Les représentation du Château de Barbe-Bleue sont problématiques, mais ce handicap est partagé par tous les opéras d’inspiration symboliste, où l’oeil espère forcément une forme de matérialisation sur scène de l’imaginaire très riche véhiculé par les mots du livret.
Beaucoup de metteurs en scène ont préféré éluder le problème en nous montrant des Ariane et Barbe-Bleue, Pelléas et Mélisande et Château de Barbe-Bleue prudemment abstraits et vides, solution de facilité qui évite de commettre des maladresses que l’on aurait vite fait de stigmatiser. Une autre option possible, certainement plus courageuse, consiste à jouer le jeu en montrant de façon plus ou moins réaliste les longues chevelures, vols de colombes effarouchées, gouffres sans fond, joyaux en vrac, grottes à recoins, lacs de larmes et autres ponts aux ânes pour décorateurs en mal d’inspiration. Et là, inévitablement, il faut se montrer vraiment génial, sous peine de se ridiculiser.

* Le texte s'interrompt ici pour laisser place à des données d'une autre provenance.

Lemma ban_size hashes (b : gmap Hash Z) (t : Z) :
  (size (foldl (fun banned hash => <[hash := t]> banned) b hashes) <= size b + length hashes)%nat.
Proof.
  revert b. induction hashes as [|k l IH]; intros b; simpl; [lia|]. etrans; [apply IH|]. rewrite map_size_insert. case_match; simpl; lia.
Qed.

Lemma ban_sub now hashes self h t : banned_until (ban now hashes self) !! h = Some t ->
  h ∈ hashes /\ t = now + ban_time self \/ (h ∉ hashes) /\ banned_until self !! h = Some t.
Proof.
  intros Hh. assert (foldl (fun banned hash => <[hash := now + ban_time self]> banned) (banned_until self) hashes !! h = Some t) as Hl.
  { unfold ban in Hh. simpl in Hh. case_match; [|done]. eapply lookup_weaken; [exact Hh|]. by apply trim_loop_spec. }
  rewrite ban_lookup in Hl. case_decide; [left|right]; split; congruence.
Qed.

(** Unless the table was too large the hashes are banned, and no other. *)
Lemma ban_banned now hashes self h : Z.of_nat (size (banned_until self)) + Z.of_nat (length hashes) <= 2 * EXPECTED_SIZE ->
  is_banned h (ban now hashes self) = true <-> h ∈ hashes \/ is_banned h self = true.
Proof.
  intros Hs. unfold is_banned, ban. simpl. rewrite !bool_decide_eq_true. case_match eqn:Hc.
  - exfalso. apply Z.ltb_lt in Hc. pose proof (ban_size hashes (banned_until self) (now + ban_time self)). lia.
  - rewrite ban_lookup. case_decide; naive_solver.
Qed.
End rotator.

(** ** Senders *)

Inductive TransactionStatus (Hash BlockHash : Type) : Type :=
| FutureStatus
| ReadyStatus
| BroadcastStatus (peers : list string)
| InBlockStatus (block : BlockHash)
| RetractedStatus (block : BlockHash)
| FinalityTimeoutStatus (block : BlockHash)
| FinalizedStatus (block : BlockHash)
| UsurpedStatus (by_ : Hash)
| DroppedStatus
| InvalidStatus.

Arguments FutureStatus {Hash BlockHash}.
Arguments ReadyStatus {Hash BlockHash}.
Arguments BroadcastStatus {Hash BlockHash} peers.
Arguments InBlockStatus {Hash BlockHash} block.
Arguments RetractedStatus {Hash BlockHash} block.
Arguments FinalityTimeoutStatus {Hash BlockHash} block.
Arguments FinalizedStatus {Hash BlockHash} block.
Arguments UsurpedStatus {Hash BlockHash} by_.
Arguments DroppedStatus {Hash BlockHash}.
Arguments InvalidStatus {Hash BlockHash}.

(** An attempt to send: the channel, the message, and whether it arrived. *)
Record Attempt (Hash BlockHash : Type) : Type := mkAttempt {
  channel : nat;
  message : TransactionStatus Hash BlockHash;
  arrived : bool }.

Arguments mkAttempt {Hash BlockHash} channel message arrived.
Arguments channel {Hash BlockHash} _.
Arguments message {Hash BlockHash} _.
Arguments arrived {Hash BlockHash} _.

(** Whether the receiver of a channel still exists at the [n]-th attempt. *)
Class Receivers : Type := listening : nat -> nat -> bool.

Record Sender : Type := mkSender { receivers : list nat; is_finalized : bool }.

#[export] Instance Sender_default : Default Sender := mkSender [] false.

Section sender.
Context {RX : Receivers} {Hash BlockHash : Type}.
Abbreviation Status := (TransactionStatus Hash BlockHash).
Abbreviation Channels := (list (Attempt Hash BlockHash)).
Implicit Types (self : Sender) (ch : Channels) (status : Status).

(** [Vec::retain] with the attempts to send as its predicate. *)
Fixpoint retain_send status (rs : list nat) ch : list nat * Channels :=
  match rs with
  | [] => ([], ch)
  | r :: rs =>
    let ok := listening (length ch) r in
    let '(kept, ch) := retain_send status rs (ch ++ [mkAttempt r status ok]) in
    (if ok then r :: kept else kept, ch)
  end.

Definition send status self ch : Sender * Channels :=
  let '(kept, ch) := retain_send status (receivers self) ch in (mkSender kept (is_finalized self), ch).

Definition finalize (sc : Sender * Channels) : Sender * Channels := (mkSender (receivers sc.1) true, sc.2).

(** [new_watcher]; the new channel is given. *)
Definition new_watcher (receiver : nat) self : Sender := mkSender (receivers self ++ [receiver]) (is_finalized self).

On peut donc facilement se gausser du travail accompli par le réalisateur Miklos Szinetar pour ce film réalisé en Hongrie avec des moyens apparemment réduits. Les décors y sont beaux mais réalisés de façon trop fruste, la caméra révélant sans pitié les fleurs en plastique, les drapés qui ne tiennent qu’avec des clous et des épingles, les flammes qui s’échappent sagement de tuyauteries de gaz rectilignes… Et pourtant, toutes les idées sont plastiquement intéressantes : longs souterrains crayeux, portes gothiques ouvragées qui s’ouvrent sur des mondes fantasmagoriques intelligemment unifiés… Les compositions décoratives dans lesquelles se promène Judith sont toujours construites autour du même type d’architecture, superpositions d’arcatures régulières que l’on retrouve partout, agencées différemment à chaque fois, avec une belle imagination (un type de dispositif apparemment à la mode au cours des années 1980, où l’on pouvait l’observer aussi par exemple dans le Parsifal de Götz Friedrich à Bayreuth ou le Fidelio de Stefan Braunschweig à Berlin). Tout cela est bien pensé, mais mal réalisé. A chacun d’appréhender le résultat en fonction de son degré d’indulgence et de conscience de la difficulté du sujet.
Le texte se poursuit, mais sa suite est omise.